Lemma readEntry_rel buf off :
  blen buf < 2 ^ 64 -> 0 <= off <= blen buf ->
  rel (fun '(op, key, record, o) '(op', key', record', s) =>
         op = op' /\ key = key' /\ record = record' /\ 0 <= o <= blen buf /\
         s = drop (Z.to_nat o) buf)
    (readEntry buf off) (Ref.parse_entry (drop (Z.to_nat off) buf)).
Proof.
  intros Hb Hoff. unfold readEntry, Ref.parse_entry.
  step_num. step_str. step_num.
  eapply (rel_bind eq); [unfold uassert; cbn; by destruct (_ && _)|]. intros [] [] _.
  case_bool_decide; cbn; [split_and!; done || lia|].
  unfold Ref.parse_record.
  do 2 (rewrite rbind_assoc; step_num; rewrite rbind_assoc; step_str).
  split_and!; try done; try lia.
  f_equal. rewrite !length_drop. unfold blen in *. lia.
Qed.

(** *** The grammar consumes *)

Lemma num_length n s v s' : Ref.num n s = Ok (v, s') -> length s = (n + length s')%nat.
Proof.
  unfold Ref.num. destruct (Nat.ltb_spec (length s) n); [discriminate|].
  intros [= _ <-]. rewrite length_drop. lia.
Qed.

Lemma str_length n s v s' : Ref.str n s = Ok (v, s') -> (length s' <= length s)%nat.
Proof.
  unfold Ref.str. destruct (_ <? _); [discriminate|]. intros [= _ <-].
  rewrite length_drop. lia.
Qed.
(* ===== verification/WaitObject.v ===== *)
(** * Where callbacks meet the waiting cursor (cdc/cdc_wait_object.{h,cpp})

    RPC callbacks and deadline timers call [notify] from any thread; the operation that owns the
    cursor waits in [waitUntil], as a coroutine that yields or as a thread that blocks. The critical
    sections of the two functions are definitions; everything between them interleaves, as the
    steps of a transition system over the object, its one waiter, the [notify] calls in progress,
    the resumptions queued on thread groups and the deadline timers. The coroutine and timer
    services are modelled by what they document: a resume functor only queues its coroutine,
    deleting a timer succeeds only before its callback started, and a timer does not fire early. *)

From S2P Require Import Prelude.
#[local] Open Scope Z_scope.

Module WaitObject.

(** ** The object *)

(** A coroutine, named by its resume functor. *)
Abbreviation Coro := nat.
Abbreviation TimerId := nat.

Record CdcWaitObject := mkWaitObject {
  wo_notified : bool;
  wo_coroutineWaiting : bool;
  wo_resume : option Coro;
}.

Definition make : CdcWaitObject := mkWaitObject false false None.

(** What [notify] does after its critical section. *)
Inductive Effect := RunResume (c : Coro) | NotifyAll.

#[global] Instance Effect_eq_dec : EqDecision Effect.
Proof. solve_decision. Defined.

(** It runs the resume functor it took, or wakes the condition variable. *)
Definition effect_of (resume : option Coro) : Effect :=
  match resume with Some c => RunResume c | None => NotifyAll end.

(** The critical section of [notify]. *)
Definition notify (o : CdcWaitObject) : CdcWaitObject * Effect :=
  if wo_coroutineWaiting o
  then (mkWaitObject (wo_notified o) false None, effect_of (wo_resume o))
  else (mkWaitObject true (wo_coroutineWaiting o) (wo_resume o), effect_of None).

(** [Date_t::max()]. *)
Definition Date_max : Z := 2 ^ 63 - 1.

(** How the critical section of [waitUntil] ends: it returned, a coroutine is registered with the
    time its timer fires at if it has one, or a thread blocks on the condition variable. *)
Inductive Entered :=
| Returned
| MustYield (fireAt : option Z)
| MustBlock.

(** [_yieldUntil] up to the yield; [added]: [bthread_timer_add] succeeded. *)
Definition yieldUntil (now deadline : Z) (c : Coro) (added : bool) (o : CdcWaitObject)
    : result (CdcWaitObject * Entered) :=
  let! _ := invariant (negb (wo_coroutineWaiting o)) in
  let registered := mkWaitObject (wo_notified o) true (Some c) in
  if deadline =? Date_max then Ok (registered, MustYield None)
  else if added then
    let remainingMs := Z.max 0 (deadline - now) in
    Ok (registered, MustYield (Some (now + remainingMs)))
  else Ok (o, Returned).

(** [waitUntil] up to where it waits; [coro]: the caller's coroutine, if it has functors. *)
Definition waitUntil (now deadline : Z) (coro : option Coro) (added : bool) (o : CdcWaitObject)
    : result (CdcWaitObject * Entered) :=
  if wo_notified o then Ok (mkWaitObject false (wo_coroutineWaiting o) (wo_resume o), Returned)
  else if deadline <=? now then Ok (o, Returned)
  else match coro with
       | Some c => yieldUntil now deadline c added o
       | None => Ok (o, MustBlock)
       end.

(** A blocked thread's look at the predicate: it leaves when notified or at the deadline, and takes
    the notification with it. *)
Definition recheck (now deadline : Z) (o : CdcWaitObject) : option CdcWaitObject :=
  if wo_notified o || (negb (deadline =? Date_max) && (deadline <=? now))
  then Some (mkWaitObject false (wo_coroutineWaiting o) (wo_resume o))
  else None.

(** ** The world around it *)

(** A deadline timer; [t_released] counts the releases of the reference it carries. *)
Inductive TimerState := Armed (fireAt : Z) | Firing | Notifying | Fired | Deleted.
Record Timer := mkTimer { t_state : TimerState; t_released : nat }.

(** The operation that owns the cursor. *)
Inductive Waiter :=
| Idle (coro : option Coro)
| Registered (c : Coro) (timer : option TimerId) (deadline : Z)
| Yielded (c : Coro) (timer : option TimerId) (deadline : Z)
| Resumed (c : Coro) (timer : option TimerId)
| Blocked (asleep : bool) (deadline : Z).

★ ★ ★ ★ ★

Requirement:
Beginning with the very first line of the records above, please retype each line through the one that has "s = drop (Z.to_nat o) buf)", and add nothing.

Result below:
Lemma readEntry_rel buf off :
  blen buf < 2 ^ 64 -> 0 <= off <= blen buf ->
  rel (fun '(op, key, record, o) '(op', key', record', s) =>
         op = op' /\ key = key' /\ record = record' /\ 0 <= o <= blen buf /\
         s = drop (Z.to_nat o) buf)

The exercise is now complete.